It’s barely after 5:30 a.m. I was awake until midnight. A bit later than usual, but these days it makes no difference how early I fall asleep. Eyes heavy my body pushing my mind back to sleep. Sometimes body wins and sleep comes again. Other times neither win out as I lay there not sleeping, but not starting the day either.
Body vs. Spirit
This is my struggle. Body so tired yet spirit wanting, but weak.
Of course I’m greeted by the view above when spirit wins the battle. So often though I allow my body to win. The morning rush then taking over and words soon forgotten.
Words flow to my mind early in the morning and late at night when I lay head to pillow. In the morning when the house is quiet and before the tasks of the day assault my mind. Before others can pull and tug at what they want from me.
On mornings when I start my day early I realize how much I can accomplish so one would think I would be more inclined to start my day when my mind tries to nudge my feet to floor so early.
Yes, it’s truly a battle. I think to myself “if I can just make it a habit. Habits overcome resistance.”
Steven Pressfield calls the struggle creatives fight against the resistance. And it’s true. There is resistance.
I wonder if there is more to the resistance than we may realize. Especially for those of us whose faith and art wrap tightly with one another.
Is this resistance the enemy trying to suffocate the gifts God has given us to share?

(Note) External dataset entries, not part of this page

(** The structure is stored if the caller has room for it, and its length. *)
Definition store_sockaddr (user_sa user_len_ptr addr_be port_be : Z) : M bool :=
  bs ← ucopy_from user_len_ptr 8;
  match bs with
  | None => mret false
  | Some bs =>
      if SOCKADDR_IN_LEN <=? get_le bs 0 8 then
        ok ← ucopy_to user_sa (sockaddr_bytes addr_be port_be);
        if negb ok then mret false else ucopy_to user_len_ptr (le_bytes 8 SOCKADDR_IN_LEN)
      else ucopy_to user_len_ptr (le_bytes 8 0)
  end.

Definition copy_sockaddr_in_to_user (user_sa user_len_ptr addr_be port_be : Z) : M Z :=
  if (user_sa =? 0) || (user_len_ptr =? 0) then mret 0
  else
    ok ← store_sockaddr user_sa user_len_ptr addr_be port_be;
    mret (if ok : bool then 0 else -1).

Definition sys_socket_impl (domain type protocol : Z) : M Z :=
  with_task (-1) (fun t =>
    '(rc, sock) ← on_machine (net_socket_create (to_int domain) (to_int type) (to_int protocol));
    match sock with
    | None => mret (-1)
    | Some h =>
        if negb (rc =? 0) then mret (-1)
        else
          i ← on_kernel (task_fd_alloc t);
          if i <? 0 then on_machine (fun n => (tt, net_socket_close h n));; mret (-1)
          else
            f ← cur_fd t i;
            let flags := if has_bits (to_int type) SOCK_NONBLOCK then Z.lor O_RDWR O_NONBLOCK else O_RDWR in
            put_fd t i (mk_fd FD_SOCKET None None (Some h) 0 flags (fd_used f));;
            mret i
    end).

Definition sys_bind_impl (i addr addrlen : Z) : M Z :=
  with_socket i (fun _ _ sock =>
    sa ← copy_sockaddr_in_from_user addr addrlen;
    match sa with
    | None => mret (-1)
    | Some (sin_addr, sin_port) => on_machine (net_socket_bind sock (swab32 sin_addr) sin_port)
    end).

Definition sys_sendto_impl (i buf len dest_addr addrlen : Z) : M Z :=
  if (buf =? 0) || (SYS_NET_UDP_PAYLOAD_MAX <? len) then mret (-1)
  else with_socket i (fun _ _ sock =>
    sa ← copy_sockaddr_in_from_user dest_addr addrlen;
    match sa with
    | None => mret (-1)
    | Some (sin_addr, sin_port) =>
        bytes ← (if 0 <? len then ucopy_from buf len else mret (Some []));
        match bytes with
        | None => mret (-1)
        | Some bytes => on_machine (net_socket_sendto sock bytes (swab32 sin_addr) sin_port)
        end
    end).

Definition sys_recvfrom_impl (i buf len flags src_addr addrlen_ptr : Z) : M Z :=
  if (buf =? 0) || (SYS_NET_UDP_PAYLOAD_MAX <? len) then mret (-1)
  else with_socket i (fun _ f sock =>
    let nonblock := has_bits (fd_flags f) O_NONBLOCK || has_bits flags MSG_DONTWAIT in
    '(n, bytes, ip, port) ← on_machine (net_socket_recvfrom sock len nonblock);
    if n =? -2 then sleep_a_tick
    else if n <? 0 then mret n
    else
      ok ← (if 0 <? n then ucopy_to buf (take (Z.to_nat n) (in_buf (Z.to_nat SYS_NET_UDP_PAYLOAD_MAX) bytes)) else mret true);
      if negb ok then mret (-1)
      else if (src_addr =? 0) || (addrlen_ptr =? 0) then mret n
      else
        ok ← store_sockaddr src_addr addrlen_ptr ip port;
        mret (if ok : bool then n else -1)).

Definition sys_setsockopt_impl (i level optname optval optlen : Z) : M Z :=
  if (optval =? 0) || (64 <? optlen) then mret (-1)
  else with_socket i (fun _ _ sock =>
    bytes ← ucopy_from optval optlen;
    match bytes with
    | None => mret (-1)
    | Some bytes => on_machine (net_socket_setsockopt sock (to_int level) (to_int optname) bytes)
    end).

Definition sys_getsockopt_impl (i level optname optval optlen_ptr : Z) : M Z :=
  if (optval =? 0) || (optlen_ptr =? 0) then mret (-1)
  else with_socket i (fun _ _ sock =>
    bs ← ucopy_from optlen_ptr 8;
    match bs with
    | None => mret (-1)
    | Some bs =>
        let user_optlen := get_le bs 0 8 in
        if 64 <? user_optlen then mret (-1)
        else
          '(rc, value) ← on_machine (net_socket_getsockopt sock (to_int level) (to_int optname) user_optlen);
          if negb (rc =? 0) then mret rc
          else
            let value := in_buf 64 value in
            ok ← ucopy_to optval value;
            if negb ok then mret (-1)
            else
              ok ← ucopy_to optlen_ptr (le_bytes 8 (Z.of_nat (length value)));
              mret (if ok : bool then 0 else -1)
    end).

Definition sys_connect_impl (i addr addrlen : Z) : M Z :=
  with_socket i (fun _ f sock =>
    sa ← copy_sockaddr_in_from_user addr addrlen;
    match sa with
    | None => mret (-1)
    | Some (sin_addr, sin_port) =>
        rc ← on_machine (net_socket_connect sock (swab32 sin_addr) sin_port (has_bits (fd_flags f) O_NONBLOCK));
        if rc =? -2 then sleep_a_tick else mret rc
    end).

Definition sys_listen_impl (i backlog : Z) : M Z :=
  with_socket i (fun _ _ sock => on_machine (net_socket_listen sock (to_int backlog))).

Definition sys_accept_impl (i addr addrlen_ptr : Z) : M Z :=
  with_socket i (fun t f sock =>
    '(rc, accepted, ip, port) ← on_machine (net_socket_accept sock (has_bits (fd_flags f) O_NONBLOCK));
    if rc =? -2 then sleep_a_tick
    else
      match accepted with
      | None => mret rc
      | Some h =>
          if negb (rc =? 0) then mret rc
          else
            newfd ← on_kernel (task_fd_alloc t);
            if newfd <? 0 then on_machine (fun n => (tt, net_socket_close h n));; mret (-1)
            else
              g ← cur_fd t newfd;
              put_fd t newfd (mk_fd FD_SOCKET None None (Some h) 0 O_RDWR (fd_used g));;
              rc ← copy_sockaddr_in_to_user addr addrlen_ptr ip port;
              if negb (rc =? 0) then on_kernel (task_fd_close t newfd);; mret (-1) else mret newfd
      end).

Definition sys_getsockname_impl (i addr addrlen_ptr : Z) : M Z :=
  with_socket i (fun _ _ sock =>
    '(rc, ip, port) ← on_machine (net_socket_getsockname sock);
    if negb (rc =? 0) then mret rc else copy_sockaddr_in_to_user addr addrlen_ptr ip port).

Definition sys_getpeername_impl (i addr addrlen_ptr : Z) : M Z :=
  with_socket i (fun _ _ sock =>
    '(rc, ip, port) ← on_machine (net_socket_getpeername sock);
    if negb (rc =? 0) then mret rc else copy_sockaddr_in_to_user addr addrlen_ptr ip port).

Definition sys_shutdown_impl (i how : Z) : M Z :=
  with_socket i (fun _ _ sock => on_machine (net_socket_shutdown sock (to_int how))).

(** ** Processes, memory and signals *)

Definition sys_sleep_impl (ticks : Z) : M Z :=
  if ticks =? 0 then mret 0
  else
    t ← now;
    let wake := u64 (t + ticks) in
    let wake := if wake <? t then 2 ^ 64 - 1 else wake in
    upd_kernel (task_block_on_sleep wake);;
    mret (-2).

Definition sys_brk_impl (addr : Z) : M Z := on_kernel (task_brk addr).

Definition sys_exit_impl (code : Z) : M Z :=
  upd_kernel (task_mark_exit (to_int code));;
  mret 0.

Definition sys_yield_impl : M Z :=
  upd_kernel task_yield;;
  mret 0.

Definition sys_fork_impl : M Z :=
  tf ← gets kx_tf;
  on_kernel (task_fork (Some tf)).

Definition sys_wait_impl (p status_ptr options : Z) : M Z :=
  '(rc, status) ← on_kernel (task_wait (to_int p) (to_int options));
  if (0 <? rc) && negb (status_ptr =? 0) then
    ok ← ucopy_to status_ptr (le_bytes 4 (default 0 status));
    mret (if ok : bool then rc else -1)
  else mret rc.

Definition sys_getpid_impl : M Z :=
  with_task (-1) (fun t => gets (fun x => pid (task_at (kx_sys x) t))).

Definition sys_kill_impl (p sig : Z) : M Z := on_kernel (task_kill (to_int p) (to_int sig)).

Definition sys_setpgid_impl (p g : Z) : M Z := on_kernel (task_setpgid (to_int p) (to_int g)).

Definition sys_getpgid_impl (p : Z) : M Z := gets (fun x => task_getpgid (to_int p) (kx_sys x)).

Definition sys_mmap_impl (addr len prot flags i offset : Z) : M Z :=
  on_kernel (task_mmap addr len (to_int prot) (to_int flags) (to_int i) offset).

Definition sys_munmap_impl (addr len : Z) : M Z := on_kernel (task_munmap addr len).

Definition sys_mprotect_impl (addr len prot : Z) : M Z := on_kernel (task_mprotect addr len (to_int prot)).

Definition sys_msync_impl (addr len flags : Z) : M Z := on_kernel (task_msync addr len flags).

Definition sys_sigaction_impl (sig act_ptr old_ptr : Z) : M Z :=
  act ← (if act_ptr =? 0 then mret (Some None)
         else
           bs ← ucopy_from act_ptr 32;
           mret (match bs with None => None | Some bs => Some (Some (sigaction_of bs)) end));
  match act with
  | None => mret (-1)
  | Some act =>
      '(rc, old) ← on_kernel (task_sigaction (to_int sig) act);
      if rc <? 0 then mret rc
      else if old_ptr =? 0 then mret rc
      else
        ok ← ucopy_to old_ptr (sigaction_bytes (default (mk_sigaction 0 0 0 0) old));
        mret (if ok : bool then rc else -1)
  end.

Definition sys_sigprocmask_impl (how set old_ptr : Z) : M Z :=
  with_task (-22) (fun t =>
    '(rc, old) ← on_kernel (fun s =>
      let '(rc, old, g) := task_sigprocmask (t_sig (task_at s t)) (to_int how) set in
      ((rc, old), upd_task s t (fun u => set_t_sig u g)));
    if rc <? 0 then mret rc
    else if old_ptr =? 0 then mret 0
    else
      ok ← ucopy_to old_ptr (le_bytes 8 old);
      mret (if ok : bool then 0 else -1)).

(** The interrupted frame replaces the current one; the result is its [x0]. *)
Definition sys_sigreturn_impl : M Z :=
  with_task (-22) (fun t =>
    s ← gets kx_sys;
    match Signal.task_sigreturn (t_sig (task_at s t)) with
    | None => mret (-22)
    | Some (tf, g) =>
        upd_kernel (fun s => upd_task s t (fun u => set_t_sig u g));;
        set_frame tf;;
        mret (to_int (tf_x tf !!! 0%nat))
    end).

(** ** Files by path *)

Definition sys_chdir_impl (path : Z) : M Z :=
  with_task (-1) (fun t => with_path t path (fun kpath =>
    ino ← on_fs (fs_lookup kpath);
    match ino with
    | None => mret (-1)
    | Some p =>
        n ← ino_at p;
        if bool_decide (i_type n <> INODE_DIR) then mret (-1)
        else upd_kernel (fun s => upd_task s t (fun u => set_cwd u (strcpy_arr (cwd u) kpath)));; mret 0
    end)).

Definition sys_chmod_impl (path mode : Z) : M Z :=
  with_task (-1) (fun t => with_path t path (fun kpath => on_fs (fs_chmod kpath (u32 mode)))).

Definition sys_mkdir_impl (path : Z) : M Z :=
  with_task (-1) (fun t => with_path t path (fun kpath =>
    p ← on_fs (fs_create_dir kpath);
    mret (match p with Some _ => 0 | None => -1 end))).

Definition sys_rmdir_impl (path : Z) : M Z :=
  with_task (-1) (fun t => with_path t path (fun kpath => on_fs (fs_rmdir kpath))).

Definition sys_unlink_impl (path : Z) : M Z :=
  with_task (-1) (fun t => with_path t path (fun kpath => on_fs (fs_unlink kpath))).

Definition sys_getcwd_impl (buf len : Z) : M Z :=
  with_task (-1) (fun t =>
    if (buf =? 0) || (len =? 0) then mret (-1)
    else
      s ← gets kx_sys;
      let c := before_nul (cwd (task_at s t)) in
      if len <? Z.of_nat (length c) + 1 then mret (-1)
      else
        ok ← ucopy_to buf (c ++ [0]);
        mret (if ok : bool then 0 else -1)).

Definition sys_rename_impl (old_path new_path : Z) : M Z :=
  with_task (-1) (fun t => with_paths t old_path new_path (fun kold knew => on_fs (fs_rename kold knew))).

Definition sys_link_impl (old_path new_path : Z) : M Z :=
  with_task (-1) (fun t =>
    if (old_path =? 0) || (new_path =? 0) then mret (-1)
    else with_paths t old_path new_path (fun kold knew => on_fs (fs_link kold knew))).

Definition sys_symlink_impl (target link_path : Z) : M Z :=
  with_task (-1) (fun t =>
    if (target =? 0) || (link_path =? 0) then mret (-1)
    else
      target_str ← ucopy_str target MAX_PATH;
      match target_str with
      | None => mret (-1)
      | Some target_str => with_path t link_path (fun klink => on_fs (fs_symlink target_str klink))
      end).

God created man in His own image, in the image of God He created him; male and female He created them. – Genesis 1:27 NASB
I believe we are all creative in our own ways. No, some may not be defined as creatives, yet we are all gifted in some way. He created us in His image after all. The ultimate creator created us in His image. Perhaps the resistance is stronger for those defined as creatives. Though I can’t say for certain I wonder. Or is it because those of us who create with words, paint, music, and images release something so much a part of our spirit? People connect with music, words, art and images in a way unlike any other. And so often it’s how we connect with God. It’s how we connect others to their Creator.
Art Must Be Shared
Art must be shared. Why else would the need to create feel so strong? Because our art is a gift. And just as with grace if we hold on too tightly we strangle it. We must hold our gifts with open hands. Grasping our gifts, our art, too tightly hides their reflection of the Creator.
This is my challenge. Making a habit of carving out time each day to write. Blocking out distractions of the day and focusing on the words He gives. Somehow making it all work together in harmony.
In what aspects of life do you find yourself fighting the resistance?